Kelantan gibi kendine özgü değerleri ile ülkede farklı bir yeri olan
Terengganu, yaklaşık 250 km uzunluğundaki sahili altın kumsallarla kaplı olduğu
gibi açık denizde onlarca adası ile Malay ve Çin dünyasının kesişme noktası
özelliği taşıyor. Öte yandan, Güneydoğu İslam tarihi bağlamında da önemli bir
olguya ev sahipliği yapıyor. İslamiyetin Malay Yarımadası’na ulaştığının kanıtı
olan Batu Surat’ın Terengganu’da bulunması.
Eyalet’in başkenti adını eyaleti ikiye ikiye kesen nehirden alıyor: Kuala
Terengganu.
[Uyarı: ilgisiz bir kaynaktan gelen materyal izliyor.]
Lemma hidden_name_is_directory_witness :
  @get_data_format stored_io "/data/.cache" = Ok Member_dicom
  /\ @get_data_format stored_io "/data/scan" = Ok Member_dicom.
Proof.
  split.
  - apply (@hidden_name_is_directory stored_io "/data/.cache" "." "cache"); reflexivity.
  - apply (@hidden_name_is_directory stored_io "/data/scan" "" "scan"); reflexivity.
Defined.

Lemma variations_contain_path_witness :
  In "/data/scan.nii.gz" ["/data/scan.nii.gz"; "/data/scan"].
Proof.
  apply (@variations_contain_path stored_io "/data/scan.nii.gz").
  - exact stored_registry_closed.
  - reflexivity.
Defined.

Lemma variations_classified_witness :
  Forall2 (fun c q => @get_data_format stored_io q = Ok c)
    [Member_nifti; Member_dicom] ["/data/scan.nii.gz"; "/data/scan"].
Proof.
  apply (@variations_classified stored_io "/data/scan").
  - exact stored_suffix_recognized.
  - reflexivity.
Defined.

Lemma reader_writer_paired_witness :
  @get_writer stored_io Member_dicom = Ok (Some DicomWriter)
  /\ @get_writer stored_io (Other "tiff")
     = Raise (ValueError "Only formats (nifti, dicom) are supported").
Proof.
  split.
  - apply (proj1 (proj1 (proj2 (proj2 (@reader_writer_paired stored_io Member_dicom))))).
    reflexivity.
  - apply (proj1 (proj1 (@reader_writer_paired stored_io (Other "tiff")) _)).
    reflexivity.
Defined.

Lemma probes_follow_variations_witness :
  exists rest,
    ["/data/scan.nii.gz"; "/data/scan"]
    = (fst (@generic_load stored_io (host_with ["/data/scan"]) "/data/scan" None) ++ rest)%list
    /\ (List.length
          (filter (@os_path_exists (host_with ["/data/scan"]))
             (fst (@generic_load stored_io (host_with ["/data/scan"]) "/data/scan" None)))
        <= 2)%nat
    /\ (rest <> [] ->
        snd (@generic_load stored_io (host_with ["/data/scan"]) "/data/scan" None)
        = Raise (ValueError
                   ("Ambiguous loading state - multiple possible files to load from "
                    ++ @str_of_paths (host_with ["/data/scan"])
                         ["/data/scan.nii.gz"; "/data/scan"]))).
Proof.
  apply (proj2 (@probes_follow_variations stored_io (host_with ["/data/scan"])
                  "/data/scan" None)).
  reflexivity.
Defined.

Lemma loaded_count_witness :
  Z.of_nat (List.length (@as_list stored_io (Multiple [4; 5]%nat))) = 2
  /\ (2 = 1 -> exists x, Multiple [4; 5]%nat = Single x)
  /\ (2 <> 1 -> exists xs, Multiple [4; 5]%nat = Multiple xs).
Proof.
  apply (@loaded_count stored_io (host_with ["/data/pair"]) "/data/pair" 2
           ["/data/pair.nii.gz"; "/data/pair"] (Multiple [4; 5]%nat)).
  reflexivity.
Defined.

Lemma expected_only_filters_witness :
  fst (@generic_load stored_io (host_with ["/data/one"]) "/data/one" (Some 1))
  = fst (@generic_load stored_io (host_with ["/data/one"]) "/data/one" None)
  /\ exists v',
       snd (@generic_load stored_io (host_with ["/data/one"]) "/data/one" None) = Ok v'
       /\ @as_list stored_io v' = @as_list stored_io (Single 6%nat).
Proof.
  split.
  - apply (proj1 (@expected_only_filters stored_io (host_with ["/data/one"]) "/data/one" 1)).
  - apply (proj2 (proj2 (@expected_only_filters stored_io (host_with ["/data/one"])
                           "/data/one" 1))).
    reflexivity.
Defined.

Lemma generic_load_errors_witness :
  @generic_load stored_io (host_with ["/data/scan"]) "/data/scan" (Some 2)
  = (["/data/scan.nii.gz"; "/data/scan"], Raise (AssertionError "Expected 2 volumes, got 3"))
  /\ exists n k,
       Some 2 = Some n /\ Z.of_nat k <> n
       /\ AssertionError "Expected 2 volumes, got 3"
          = AssertionError ("Expected " ++ str_of_int n ++ " volumes, got "
                            ++ str_of_int (Z.of_nat k)).
Proof.
  split; [reflexivity|].
  destruct (@generic_load_errors stored_io (host_with ["/data/scan"]) "/data/scan" (Some 2)
              ["/data/scan.nii.gz"; "/data/scan"]
              (AssertionError "Expected 2 volumes, got 3")
              stored_registry_closed stored_suffix_recognized eq_refl)
    as [[Hp _] | [(l & _ & He) | [He | [Hcount | (r & fp & Hr)]]]];
    try discriminate.
  - exact Hcount.
  - exfalso. destruct r; simpl in Hr;
      repeat match type of Hr with
             | (if ?b then _ else _) = _ => destruct b
             end; discriminate.
Defined.

Lemma existing_spelling_selects_reader_witness :
  snd (@load_volumes stored_io (host_with ["/data/scan"]) "/data/scan.nii.gz")
  = Ok (Multiple [1; 2; 3]%nat)
  /\ snd (@load_volumes stored_io (host_with ["/data/map.nii.gz"]) "/data/map")
     = Ok (Single 7%nat).
Proof.
  split.
  - apply (proj2 (@existing_spelling_selects_reader stored_io (host_with ["/data/scan"])
                    "/data/scan.nii.gz" "/data/scan.nii.gz" "/data/scan"
                    stored_registry_closed stored_members_distinct stored_suffix_recognized
                    eq_refl eq_refl)); reflexivity.
  - apply (proj1 (@existing_spelling_selects_reader stored_io (host_with ["/data/map.nii.gz"])
                    "/data/map" "/data/map.nii.gz" "/data/map"
                    stored_registry_closed stored_members_distinct stored_suffix_recognized
                    eq_refl eq_refl)); reflexivity.
Defined.

Lemma spelling_independent_witness :
  @generic_load stored_io (host_with ["/data/scan"]) "/data/scan.nii.gz" (Some 3)
  = @generic_load stored_io (host_with ["/data/scan"]) "/data/scan" (Some 3)
  /\ @generic_load stored_io (host_with ["/data/scan"]) "/data/scan" (Some 3)
     = (["/data/scan.nii.gz"; "/data/scan"], Ok (Multiple [1; 2; 3]%nat)).
Proof.
  split; [|reflexivity].
  apply (proj2 (proj2 (@spelling_independent stored_io (host_with ["/data/scan"])
                         "/data/scan" (Some 3)
                         stored_registry_closed stored_members_distinct
                         stored_suffix_recognized eq_refl eq_refl))).
  right. reflexivity.
Defined.

Lemma foreign_format_blocks_load_witness :
  @generic_load extended_io (host_with ["/data/scan"]) "/data/scan" None
  = ([], Raise (NotImplementedError "dicom --> tiff not implemented."))
  /\ @get_reader extended_io (Other "tiff") = Ok None
  /\ @get_writer extended_io (Other "tiff") = Ok None
  /\ forall p expected,
       exists err,
         @generic_load extended_io (host_with ["/data/scan"]) p expected = ([], Raise err)
         /\ (err = ValueError ("Unknown data format for " ++ p)
             \/ exists msg, err = NotImplementedError msg).
Proof.
  split; [reflexivity|].
  apply (@foreign_format_blocks_load extended_io (host_with ["/data/scan"]) (Other "tiff")).
  - simpl. auto.
  - discriminate.
  - discriminate.
Defined.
Eyalette karşılaştığımız ilk dikkat çekici özellik, kendine özgü
Malayca diyalektiğinin konuşulması oldu. Öyle ki, kimi Malay dostlarla
yaptığımız görüşmelerde Kuala Lumpur’lu veya Cohor’lu Malayların dahi
Terengganu lehçesini anlamakta zorlandıklarını biliyorduk. Bir diğer özellik
ise Eyalet’te Cuma gününün resmi tatil olması. Pazar günü ise çalışma günü...
Yerli ve yabancı turistleri çeken popüler yönü ise Redang Adası’na buradan
ulaşılıyor olması. Şehir merkezinden
kalkan feribotla yaklaşık iki/ikibuçuk saatlik deniz yolculuğun ardından ulaşılan
Redang Adası, su altı varlığı nedeniyle bölgenin en önemli dalış merkezlerinden
biri olarak da biliniyor. Bu nedenle, Singapur, Avustralya başta olmak üzere
çeşitli ülkelerden onbinlerce turistin uğrak yeri olmayı sürdürüyor.
Birkaç günlüğüne keşif gezisine çıktığımız bu güzel belde de birbirinden
farklı özellikleri ile dikkat çekiyor.. Tarihi tekneleri, bölgede İslamiyetin 14.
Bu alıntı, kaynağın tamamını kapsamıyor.